Eskiden,
Ramazan aylarında İstanbullu davulcuların mesâisi, gökte hilâl görünüp minârelerde kandiller uyandırıldıktan sonra başlarmış.
Davulcu ile bekçilerin işâret beklediği saatlerde mahallenin çocukları da davulun peşinde sabırsızlanmaktadırlar.
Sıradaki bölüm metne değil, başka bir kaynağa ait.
Lemma polWork_named p :
  polWork {[policy_key p := p]} (policy_key p) =
    if Time_IsZero (om_DeletionTimestamp (p_ObjectMeta p)) then
      if ContainsFinalizer (p_ObjectMeta p) dnsPolicyFinalizer then
        if bool_decide (ObservedGeneration (p_Status p) ≠ om_Generation (p_ObjectMeta p)) then 2 else 1
      else 3
    else if ContainsFinalizer (p_ObjectMeta p) dnsPolicyFinalizer then 2 else 1.
Proof. unfold Queue.work, server_Get. by rewrite lookup_singleton_eq, decide_True. Qed.

Lemma beginPolicy_reducing now (bc bc' : Cache) k r pc' w :
  beginPolicy now bc k r = (bc', pc', w) → (∀ p, r = inl p → policy_key p = k) → reducing k w.
Proof.
  intros Hb Hk. destruct r as [p|err]; cbn [beginPolicy negb] in Hb.
  - specialize (Hk p eq_refl). subst k.
    destruct (Time_IsZero _) eqn:Htz, (ContainsFinalizer _ _) eqn:Hf; cbn [negb] in Hb; try (simplify_eq; done).
    + case_bool_decide; [by simplify_eq|]. destruct (PolicyIndex.Upsert _ p) as [idx old].
      case_bool_decide as Hg; simplify_eq; [|done]. cbn [reducing].
      match goal with |- context [updateCondition ?n ?q ?t ?s ?r ?m] =>
        destruct (updateCondition_rest n q t s r m) as [Hm Ho] end.
      split_and!; try done. rewrite polWork_named, Htz, Hf. by rewrite bool_decide_true.
    + simplify_eq. cbn [reducing]. pose proof (AddFinalizer_key p dnsPolicyFinalizer Hf) as Hk.
      split_and!; [done|done|done|simpl; by rewrite AddFinalizer_spec|].
      rewrite polWork_named, Htz, Hf. rewrite <- Hk, polWork_named. simpl. rewrite (AddFinalizer_contains _ _ Hf).
      rewrite AddFinalizer_spec by done. simpl. repeat case_match; lia.
    + simplify_eq. cbn [reducing]. pose proof (RemoveFinalizer_key p dnsPolicyFinalizer) as Hk.
      destruct (RemoveFinalizer_spec (p_ObjectMeta p) dnsPolicyFinalizer) as (_ & _ & _ & Hd & _).
      split_and!; [done..|]. rewrite polWork_named, Htz, Hf. rewrite <- Hk, polWork_named. simpl.
      rewrite Hd, Htz, RemoveFinalizer_contains. lia.
  - destruct (IsNotFound err); [|by simplify_eq]. destruct (PolicyIndex.Delete _ k). by simplify_eq.
Qed.
(** The reconciliations still to come for the name the policy worker is at, when its
    write succeeds, and when it is refused or its name is put back. *)
Definition taskWork (a : ApiServer) (t : option (NamespacedName * PolWrite)) : nat :=
  match t with
  | None | Some (_, WNone) => 0
  | Some (k, WFail _) => polWork a k
  | Some (k, WUpdate read _) | Some (k, WStatus read _) =>
      if decide (a !! k = Some read) then polWork a k - 1 else polWork a k
  end.

(** Beginnings and endings of reconciliations that are left. *)
Definition remaining (s : KState) : nat :=
  2 * (totalWork (k_objects s) (k_policies s) + taskWork (k_objects s) (k_task s)) +
  (if is_nil (k_task s) then 0 else 1) + size (k_podQueue s).

Record steady (s : KState) : Prop := {
  sd_keyed : keyed (k_objects s);
  sd_specs : valid_specs (k_objects s);
  sd_task k w : k_task s = Some (k, w) → reducing k w;
  sd_lock : exclusive (k_conf s);
}.

Lemma beginPolicy_taskWork now (bc bc' : Cache) (a : ApiServer) k pc' w :
  valid_specs a → beginPolicy now bc k (server_Get a k) = (bc', pc', w) →
  taskWork a (Some (k, w)) < polWork a k.
Proof.
  intros Hv Hb. pose proof (work_pos a k) as Hpos.
  assert (∀ w', quiet_write w' = true → taskWork a (Some (k, w')) < polWork a k) as Hquiet
    by (intros []; simpl; done || lia).
  destruct (server_Get a k) as [p|err] eqn:Hget; cbn [beginPolicy negb] in Hb.
  - apply server_Get_lookup in Hget.
    assert (∀ q, taskWork a (Some (k, WUpdate p q)) < polWork a k ∧
      taskWork a (Some (k, WStatus p q)) < polWork a k) as Hfresh.
    { intros q. cbn [taskWork]. rewrite decide_True by done. lia. }
    destruct (Time_IsZero _) eqn:Htz, (ContainsFinalizer _ _); cbn [negb] in Hb;
      try (simplify_eq; first [apply Hfresh|by apply Hquiet]).
    rewrite bool_decide_false in Hb by exact (Hv _ _ Hget Htz).
    destruct (PolicyIndex.Upsert _ p) as [idx old].
    case_bool_decide; simplify_eq; [apply Hfresh|by apply Hquiet].
  - unfold server_Get in Hget. assert (err = err_NotFound) as -> by (repeat case_match; congruence).
    rewrite (proj2 (IsNotFound_spec err_NotFound)) in Hb by (by eexists).
    destruct (PolicyIndex.Delete _ k) as [idx old]. simplify_eq. by apply Hquiet.
Qed.

(** A write on the object that was read leaves less to do. *)
Lemma fresh_write (a : ApiServer) k w a' err :
  valid_specs a → reducing k w → finishPolicy a noFaults w = (a', err) →
  match w with
  | WUpdate read _ | WStatus read _ =>
      if decide (a !! k = Some read)
      then err = None ∧ valid_specs a' ∧ polWork a' k < polWork a k
      else err = Some err_Conflict ∧ a' = a
  | WFail e => err = Some e ∧ a' = a
  | WNone => err = None ∧ a' = a
  end.
Proof.
  intros Hv Hr Hf. destruct w as [|e|read written|read written]; simpl in Hr, Hf; [by simplify_eq..| |].
  - destruct Hr as (Hk & Hk' & Hs & Hd & Hlt). unfold guarded in Hf; simpl in Hf. rewrite Hk in Hf.
    case_decide as Ha; [|by simplify_eq]. rewrite (polWork_lookup a k read Ha).
    pose proof (work_pos {[k := written]} k). clear Hk. subst k.
    destruct (update_progress a written read (polWork {[policy_key written := read]} (policy_key written)))
      as (a1 & Hu & Hv' & Hw); [done..|lia|done|]. rewrite Hu in Hf. by simplify_eq.
  - destruct Hr as (Hk & Hm & Ho & Htz & Hfin & Hw2). unfold guarded in Hf; simpl in Hf. rewrite Hk in Hf.
    case_decide as Ha; [|by simplify_eq]. rewrite (polWork_lookup a k read Ha), Hw2. subst k.
    destruct (status_progress a read written) as (a1 & r & Hu & Hv' & Hw); [done..|].
    rewrite Hu in Hf. by simplify_eq.
Qed.
Lemma reducing_proper k w : reducing k w → proper_write k w.
Proof.
  destruct w as [| |read written|read written]; simpl; [done..| |].
  - intros (Hk & Hk' & _ & _ & Hlt). split_and!; [done..|]. intros ->. lia.
  - intros (<- & Hm & Ho & Htz & Hfin & Hw). split_and!; [done|unfold policy_key; by rewrite Hm|].
    intros Heq. rewrite polWork_named, Htz, Hfin, Heq, Ho, bool_decide_false in Hw; [done|naive_solver].
Qed.

(** The end of a reconciliation. *)
Lemma finish_remaining (a : ApiServer) q k w a' err :
  keyed a → valid_specs a → reducing k w → finishPolicy a noFaults w = (a', err) →
  valid_specs a' ∧
  totalWork a' (q ∪ changed a a' ∪ requeue k err) ≤ totalWork a q + taskWork a (Some (k, w)).
Proof.
  intros Hkey Hv Hr Hf. pose proof (fresh_write a k w a' err Hv Hr Hf) as Hw.
  destruct (finishPolicy_frame _ _ _ _ _ _ Hf (reducing_proper k w Hr)) as [_ Hfr].
  assert (changed a a = ∅) as Hsame.
  { apply elem_of_equiv_empty_L. intros k' Hk'%elem_of_changed. by destruct Hk'. }
  assert (∀ a1 n, (∀ k', k' ≠ k → a1 !! k' = a !! k') → polWork a1 k ≤ n →
    totalWork a1 (q ∪ {[k]}) ≤ totalWork a q + n) as Hadd.
  { intros a1 n Hf1 Hn. etransitivity; [apply totalWork_add|].
    rewrite (totalWork_ext a a1) by (intros k' Hk'; apply Hf1; set_solver).
    assert (totalWork a (q ∖ {[k]}) ≤ totalWork a q); [|lia].
    destruct (decide (k ∈ q)) as [Hk|Hk]; [rewrite (totalWork_remove a q k Hk); lia|].
    by replace (q ∖ {[k]}) with q by set_solver. }
  assert (∀ e, totalWork a (q ∪ changed a a ∪ requeue k (Some e)) ≤ totalWork a q + polWork a k) as Hback.
  { intros e. rewrite Hsame, (right_id_L ∅ (∪)). by apply Hadd. }
  assert (err = None → quiet_write w = false → polWork a' k < polWork a k →
    totalWork a' (q ∪ changed a a' ∪ requeue k err) ≤ totalWork a q + (polWork a k - 1)) as Hfresh.
  { intros -> Hq Hlt. assert (changed a a' = {[k]}) as ->.
    { apply set_eq. intros k'. rewrite elem_of_changed, elem_of_singleton. split.
      - intros Hne. apply dec_stable. intros Hne'. by destruct Hne; rewrite Hfr.
      - intros ->. apply not_eq_sym. by eapply finishPolicy_writes; [|apply reducing_proper|]. }
    cbn [requeue]. rewrite (right_id_L ∅ (∪)). apply Hadd; [done|lia]. }
  destruct w as [|e|read written|read written]; cbn [taskWork].
  - destruct Hw as [-> ->]. cbn [requeue]. rewrite Hsame, !(right_id_L ∅ (∪)). split; [done|lia].
  - destruct Hw as [-> ->]. by split.
  - case_decide; [|destruct Hw as [-> ->]; by split]. destruct Hw as (? & Hv' & Hlt). split; [done|].
    by apply Hfresh.
  - case_decide; [|destruct Hw as [-> ->]; by split]. destruct Hw as (? & Hv' & Hlt). split; [done|].
    by apply Hfresh.
Qed.
(** Every step of a worker is one less. *)
Lemma steady_step s s' :
  steady s → kworker s s' →
  steady s' ∧ (remaining s' < remaining s ∨
    remaining s' = remaining s ∧ confWork (k_conf s') < confWork (k_conf s)).
Proof.
  intros [Hk Hv Ht Hl] Hs.
  destruct Hs as [now k bc' pc' w Htask _ Hq Hb|k w a' err Htask _ Hf|k pc' failed _ Hq Hb|c' Hc].
  - split.
    + split; simpl; [done..| |].
      * intros k' w' [= <- <-]. eapply beginPolicy_reducing; [exact Hb|]. intros p. apply server_Get_key.
      * apply beginPolicy_begun, pol_begun_holds in Hb as [Hh _]. unfold exclusive; simpl. congruence.
    + left. unfold remaining; simpl. rewrite Htask, (totalWork_remove _ (k_policies s) k Hq).
      pose proof (beginPolicy_taskWork _ _ _ _ _ _ _ Hv Hb) as Hlt. cbn [taskWork is_nil]. simpl in Hlt. lia.
  - destruct (finish_remaining (k_objects s) (k_policies s) k w a' err Hk Hv (Ht k w Htask) Hf) as [Hv' Hle].
    split.
    + split; simpl; [|done..]. by eapply finishPolicy_frame; [exact Hf|apply reducing_proper, Ht|].
    + left. unfold remaining; simpl. rewrite Htask in *. cbn [taskWork is_nil] in *. lia.
  - apply beginPod_succeeds in Hb as Hfail. subst failed. split.
    + split; simpl; [done..|]. apply beginPod_begun, pod_begun_holds in Hb. by unfold exclusive; simpl.
    + left. unfold remaining; simpl.
      assert (size (k_podQueue s ∖ {[k]}) < size (k_podQueue s)) by (apply subset_size; set_solver). lia.
  - split; [|right; split; [done|]; by apply istep_work].
    split; simpl; [done..|]. by eapply istep_exclusive.
Qed.

(** States of the system are steady when their live policies have selectors. *)
Lemma task_reducing ok s : kreachable ok s → ∀ k w, k_task s = Some (k, w) → reducing k w.
Proof.
  induction 1 as [|s l s' _ IH Hs _]; [done|].
  destruct Hs as [now k fault r bc' pc' w _ _ _ [_ ->] Hb| | | | | | |]; simpl; try done.
  intros k' w' [= <- <-]. eapply beginPolicy_reducing; [exact Hb|].
  intros p. destruct fault; [done|]. apply server_Get_key.
Qed.

Lemma steady_reachable ok s : kreachable ok s → valid_specs (k_objects s) → steady s.
Proof.
  intros Hr Hv. split; [apply (kinv_reachable ok s Hr)|done|by eapply task_reducing|].
  exact (creachable_exclusive ok _ (kreachable_conf ok s Hr)).
Qed.

Lemma steady_run s s' : steady s → rtc kworker s s' → steady s'.
Proof. intros Hs Hrun. induction Hrun as [|s1 s2 s3 H12 _ IH]; [done|]. by apply IH, (steady_step s1 s2). Qed.

(** As long as something is left a worker can move. *)
Lemma steady_progress s :
  steady s → at_rest s ∨ ∃ s', kworker s s'.
Proof.
  intros [_ _ _ Hl].
  assert ((c_pol (k_conf s) = PolIdle ∧ c_pod (k_conf s) = PodIdle) ∨
    (c_pol (k_conf s) ≠ PolIdle ∨ c_pod (k_conf s) ≠ PodIdle)) as [[Hpol Hpod]|Hbusy]
    by (destruct (c_pol (k_conf s)), (c_pod (k_conf s)); auto).
  2:{ right. destruct (exclusive_progress _ Hl Hbusy) as [c' Hc]. eexists. by apply kw_cache. }
  destruct (k_task s) as [[k w]|] eqn:Ht.
  { right. destruct (finishPolicy (k_objects s) noFaults w) as [a' err] eqn:Hf.
    eexists. by eapply kw_pol_finish. }
  destruct (decide (k_policies s = ∅)) as [Hq|[k Hk]%set_choose_L].
  2:{ right. destruct (beginPolicy 0%Z (cacheK s) k (server_Get (k_objects s) k)) as [[bc' pc'] w] eqn:Hb.
      eexists. by eapply kw_pol_begin. }
  destruct (decide (k_podQueue s = ∅)) as [Hq'|[k Hk]%set_choose_L]; [by left|].
  right. destruct (beginPod (cacheK s) k (podApi_Get (mkPodApi (k_podObjects s) None) k)) as [pc' failed] eqn:Hb.
  eexists. by eapply kw_pod_begin.
Qed.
Bekledikleri işâreti alır almaz hepsi birden yürümeye başlayan bir neş’eli topluluk düşünün…
Elbet bu sırada davulcu da ramazan mânilerini peşpeşe sıralıyor.
Meselâ:
Besmeleyle çıktım yola
Selâm verdim sağa sola
İki gözüm hanım abla
Ramazanın mübârek ola!
Ve diğerleri:
Eyle oruca niyet
Oruçtan gelir kuvvet
Oruç tutmazsan dahi
Oruçluya hürmet et!
Davulda uzundur ip
Kuyuda derindir dip
Bu koca kâinatta
Ulu Tanrı tek sâhip!
Hiç biri rastgele söylenmemiş;
hepsi de irfanî, zarif nükteyle dolu ve insanları uyarıcı anlamları olan ramazan mânileri, davulcunun tok sesi ve davulun kendine has vurguları ile çevreyi çınlatıp durur:
Çarçabuk sezilir ha
Deftere yazılır ha
Sakın yalan söyleme
Orucun bozulur ha!
Eskiden cadde ve sokaklar şimdiki gibi pırıl pırıl aydınlık olmadığı için davulcuyla birlikte dolaşan ve ona fenerle ışık tutan biri daha vardı; Bekçi!
Davulcu, bâzen Bekçi’ye sözle sataşır,
fakat çok geçmeden bekçinin söylediği bir mâni ile cevâbını alır, şakalaşırlardı. Meselâ:
Davulun ipi kırmızı
Yemedim kavun karpuzu
Arkadaşımı sorarsan
Câmide pabuç hırsızı!
Diyen Davulcu, Bekçi’den şöyle bir karşılık görebilirdi:
Davulcu beni dinliyor
Gâhice beni ünlüyor
Başka bir şey bilmez amma
Bahşiş deyince anlıyor!
Sıra, yeniden Davulcu’ya gelir:
Hasta olmuş inler bekçi
Durup beni dinler bekçi
Kırk yıl gezsem bulamam
Böyle bir söz anlar bekçi!
Bu sefer, Bekçi söyler:
Pek düşkündür davulcu
Hem pişkindir davulcu
Hâlini özetlersek
Çok şaşkındır davulcu!
Şimdi ortada gezen ve vatandaşa zorâkî gürültü dinleten kimselerle dünün gerçek davulcuları arasında herhangi bir alâka veya benzerlik var mı sizce?
Bence yok!
Duyduğumuza göre -inşaallah doğru değildir- Kütahya Belediyesi, bu yıl ramazan ayında “davulcu zümresine” yeniden işbaşı yaptırıyormuş.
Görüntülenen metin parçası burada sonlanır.